The vast majority of them belong to the extended family of the Indo-European languages. They are conventionally categorised into the three main groups of Romance, Slavic, and Germanic, and into various smaller groups and sub-groups (Celtic, Baltic, Greek, Albanian, Armenian and Indo-Iranian). The Latin-based Romance languages are spoken principally in the southern half of Europe (chiefly in Portugal, Spain, France, Italy and Romania); the Slavic languages are widely spoken in Eastern and Central Europe (from Russia to Poland and to the Balkans), and the Germanic languages are spoken in Northern and Central Europe (from Austria to Britain and Scandinavia).
Outside Indo-European, other important language families are found in Europe such as Altaic (chiefly in Turkey), Uralic (chiefly in Finland and Hungary), Kartvelian (chiefly in Georgia), North Caucasian, Basque and Afro-Asiatic (in Malta).
In the context of such great linguistic diversity, Latin, French, German and, most recently, English and Russian, have all taken turns as lingua franca, or universal language of Europe at different times. Currently, a sizable proportion of Europeans are multi-lingual.
The ambiguous term “ethnicity” may be processed according to a cultural or to a physical point of view. There is no consistent correlation between ethnic groups (defined with cultural criteria) and physical types.
According to cultural criteria, there are many ethnic groups which sometimes match with the languages of Europe. Some ethnic groups represent the dominant cultures of the states. Nondominant groups form ethnic minorities with various statuses, ranging from a broad autonomy, especially in the states of Spain, Denmark, the United Kingdom and Russia, to a total lack of recognition and even some forms of cultural intolerance, in France, Turkey, Greece and Slovakia. Almost all European states have rooted, autochtonous, ethnic minorities (the only exceptions may be Iceland, Ireland, Estonia, Lithuania and tiny states such as Luxembourg, Malta, Andorra or Liechtenstein).

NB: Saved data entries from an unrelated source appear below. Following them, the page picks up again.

(* ===== verification/Headers.v ===== *)
(** * HTTP headers ([net/http]'s [Header], [fmt.Sprint] of a JSON value)

    A header is a Go map from canonical names to values.  Two association lists
    that answer every lookup alike are the same map: [header_equiv] is that
    equivalence, and the operations of this file are [Proper] for it. *)

From S2P Require Import Prelude GoStrings Json Encoding Schema Matcher Compile RuleSet.

Open Scope Z_scope.

(** ** Operations *)

Definition Header_Values (h : Header) (name : bytes) : list bytes :=
  default [] (assoc (CanonicalMIMEHeaderKey name) h).

(** [h[key] = vs], with no canonicalisation. *)
Definition header_put (h : Header) (key : bytes) (vs : list bytes) : Header := assoc_set key vs h.

Definition header_remove (h : Header) (key : bytes) : Header :=
  filter (fun kv => kv.1 <> key) h.

Definition Header_Add (h : Header) (name value : bytes) : Header :=
  header_put h (CanonicalMIMEHeaderKey name) (Header_Values h name ++ [value])%list.

Definition Header_Set (h : Header) (name value : bytes) : Header :=
  header_put h (CanonicalMIMEHeaderKey name) [value].

Definition Header_Del (h : Header) (name : bytes) : Header :=
  header_remove h (CanonicalMIMEHeaderKey name).

(** ** [fmt.Sprint] *)

(** [%v] of a float64: [strconv]'s shortest [%g], which turns to exponent
    notation below 1e-4 and from 1e6 on. *)
Definition fmt_float (m e : Z) : bytes :=
  let sign := if m <? 0 then str "-" else [] in
  let d := Itoa (Z.abs m) in
  let p := Z.of_nat (length d) + e in
  let body :=
    if m =? 0 then str "0"
    else if (-3 <=? p) && (p <=? 6) then
      if 0 <=? e then d ++ replicate (Z.to_nat e) "0"%char
      else if 0 <? p then take (Z.to_nat p) d ++ str "." ++ drop (Z.to_nat p) d
      else str "0." ++ replicate (Z.to_nat (- p)) "0"%char ++ d
    else
      take 1 d
      ++ (if (1 <? length d)%nat then str "." ++ drop 1 d else [])
      ++ (if 0 <=? p - 1 then str "e+" else str "e-")
      ++ (if Z.abs (p - 1) <? 10 then str "0" else []) ++ Itoa (Z.abs (p - 1)) in
  (sign ++ body)%list.

(** [%v] of a decoded JSON value inside a slice or a map; a map prints its
    members by key. *)
Fixpoint fmt_value (v : any) : bytes :=
  match v with
  | ANull => str "<nil>"
  | ABool true => str "true"
  | ABool false => str "false"
  | ANum m e => fmt_float m e
  | AStr s => s
  | AArr l => (str "[" ++ Join (str " ") (map fmt_value l) ++ str "]")%list
  | AObj l =>
      (str "map[" ++ Join (str " ") (map (fun kv => kv.1 ++ str ":" ++ kv.2)
         (map (fun k => (k, default [] (assoc k (map (fun kv => (kv.1, fmt_value kv.2)) l))))
              (SortStrings (map fst l)))) ++ str "]")%list
  end.

(** [toString] of actions_http.go. *)
Definition toString (v : any) : bytes :=
  match v with
  | AStr s => s
  | ANull => []
  | _ => fmt_value v
  end.

(** ** Headers as maps *)

Definition header_equiv (h k : Header) : Prop := forall name, assoc name h = assoc name k.

#[export] Instance header_equivalence : Equivalence header_equiv.
Proof. split; [by intros h n|by intros h k E n; rewrite E|by intros h k l E F n; rewrite E, F]. Qed.

Lemma assoc_assoc_set {V} (key k : bytes) (v : V) m :
  assoc k (assoc_set key v m) = if bool_decide (key = k) then Some v else assoc k m.
Proof.
  induction m as [|[k' w] t IH]; simpl; [done|].
  repeat (case_bool_decide; simpl; try done); subst; try done.
Qed.

Lemma assoc_filter_ne {V} (key k : bytes) (m : list (bytes * V)) :
  assoc k (filter (fun kv => kv.1 <> key) m) = if bool_decide (key = k) then None else assoc k m.
Proof.
  induction m as [|[k' w] t IH]; [by case_bool_decide|].
  rewrite filter_cons. destruct (decide _) as [E|E]; simpl in *; rewrite ?IH;
    repeat (case_bool_decide; simpl; try done); subst; done.
Qed.

Lemma header_put_lookup h key vs k :
  assoc k (header_put h key vs) = if bool_decide (key = k) then Some vs else assoc k h.
Proof. apply assoc_assoc_set. Qed.

Lemma header_remove_lookup h key k :
  assoc k (header_remove h key) = if bool_decide (key = k) then None else assoc k h.
Proof. apply assoc_filter_ne. Qed.

Create Rewrite HintDb headers.
#[export] Hint Rewrite header_put_lookup header_remove_lookup : headers.

(** Both sides' lookups computed and compared. *)
Ltac header_solver :=
  intros; intros ?; autorewrite with headers; repeat (case_bool_decide; subst; try done); try congruence.

#[export] Instance header_put_proper : Proper (header_equiv ==> eq ==> eq ==> header_equiv) header_put.
Proof. intros h k E ? n -> ? vs ->. intros x. by rewrite !header_put_lookup, (E x). Qed.

#[export] Instance header_remove_proper : Proper (header_equiv ==> eq ==> header_equiv) header_remove.
Proof. intros h k E ? n ->. intros x. by rewrite !header_remove_lookup, (E x). Qed.

#[export] Instance Header_Values_proper : Proper (header_equiv ==> eq ==> eq) Header_Values.
Proof. intros h k E ? n ->. unfold Header_Values. by rewrite (E _). Qed.

#[export] Instance Header_Get_proper : Proper (header_equiv ==> eq ==> eq) Header_Get.
Proof. intros h k E ? n ->. unfold Header_Get. by rewrite (E _). Qed.

#[export] Instance Header_Add_proper : Proper (header_equiv ==> eq ==> eq ==> header_equiv) Header_Add.
Proof. intros h k E ? n -> ? v ->. unfold Header_Add. rewrite E. reflexivity. Qed.

#[export] Instance Header_Set_proper : Proper (header_equiv ==> eq ==> eq ==> header_equiv) Header_Set.
Proof. intros h k E ? n -> ? v ->. unfold Header_Set. rewrite E. reflexivity. Qed.

#[export] Instance Header_Del_proper : Proper (header_equiv ==> eq ==> header_equiv) Header_Del.
Proof. intros h k E ? n ->. unfold Header_Del. rewrite E. reflexivity. Qed.

(** ** Canonical names *)

Lemma validHeaderFieldByte_case c :
  validHeaderFieldByte (upper_byte c) = validHeaderFieldByte c
  /\ validHeaderFieldByte (lower_byte c) = validHeaderFieldByte c.
Proof. destruct c as [[] [] [] [] [] [] [] []]; split; vm_compute; reflexivity. Qed.

Lemma canonical_valid up s :
  forallb validHeaderFieldByte (canonicalMIMEHeaderKey up s) = forallb validHeaderFieldByte s.
Proof.
  revert up. induction s as [|c t IH]; intros up; [done|].
  cbn [canonicalMIMEHeaderKey forallb]. rewrite IH. f_equal.
  destruct up; apply validHeaderFieldByte_case.
Qed.

Lemma case_byte_idem c : upper_byte (upper_byte c) = upper_byte c /\ lower_byte (lower_byte c) = lower_byte c.
Proof. destruct c as [[] [] [] [] [] [] [] []]; split; vm_compute; reflexivity. Qed.

Lemma canonical_idem up s :
  canonicalMIMEHeaderKey up (canonicalMIMEHeaderKey up s) = canonicalMIMEHeaderKey up s.
Proof.
  revert up. induction s as [|c t IH]; intros up; [done|]. cbn [canonicalMIMEHeaderKey].
  destruct (case_byte_idem c) as [Hu Hl].
  destruct up; rewrite ?Hu, ?Hl; by rewrite IH.
Qed.

Lemma CanonicalMIMEHeaderKey_idem s :
  CanonicalMIMEHeaderKey (CanonicalMIMEHeaderKey s) = CanonicalMIMEHeaderKey s.
Proof.
  unfold CanonicalMIMEHeaderKey. destruct (forallb validHeaderFieldByte s) eqn:E.
  - by rewrite canonical_valid, E, canonical_idem.
  - by rewrite E.
Qed.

According to physical criteria, the vast majority of Europeans fit in the subjective category of “white people” (also called “caucasians”), with a lot of internal variations, gradations and exceptions, which can be explained by a complex succession of migrations and genetic intermingling since Prehistory. All regions of Europe, without any exception, are characterised by a strong mixing between various types of “white people”, even if some of these types are more frequent in some parts of the continent. A Caucasian, “Mediterranean type” tends to be prominent in Southern Europe (typically: dark hair, dark eyes, olive skin) whereas a Caucasian, “Nordic type” is more often seen in some parts of Northern Europe (typically: blonde hair, blue or green eyes, pale skin). Within some peripheral European populations, located at the edge of Asia, a “Mongoloid” type (typically: slanted eyes, dark hair) may be prominent, especially in Kalmykia, Kazakhstan and in some ethnic minorities near the Ural Mountains. A Caucasian type with light Mongoloid admixtures may be found in some countries such as Lappland, Finland, Russia, Hungary or Turkey. Following the modern migrations of the 20th and the 21st centuries, some Europeans belong to physical types originating from various parts of the World (Black Africa, Northern Africa, Far East, Near East, Indian subcontinent, Antilles, etc.).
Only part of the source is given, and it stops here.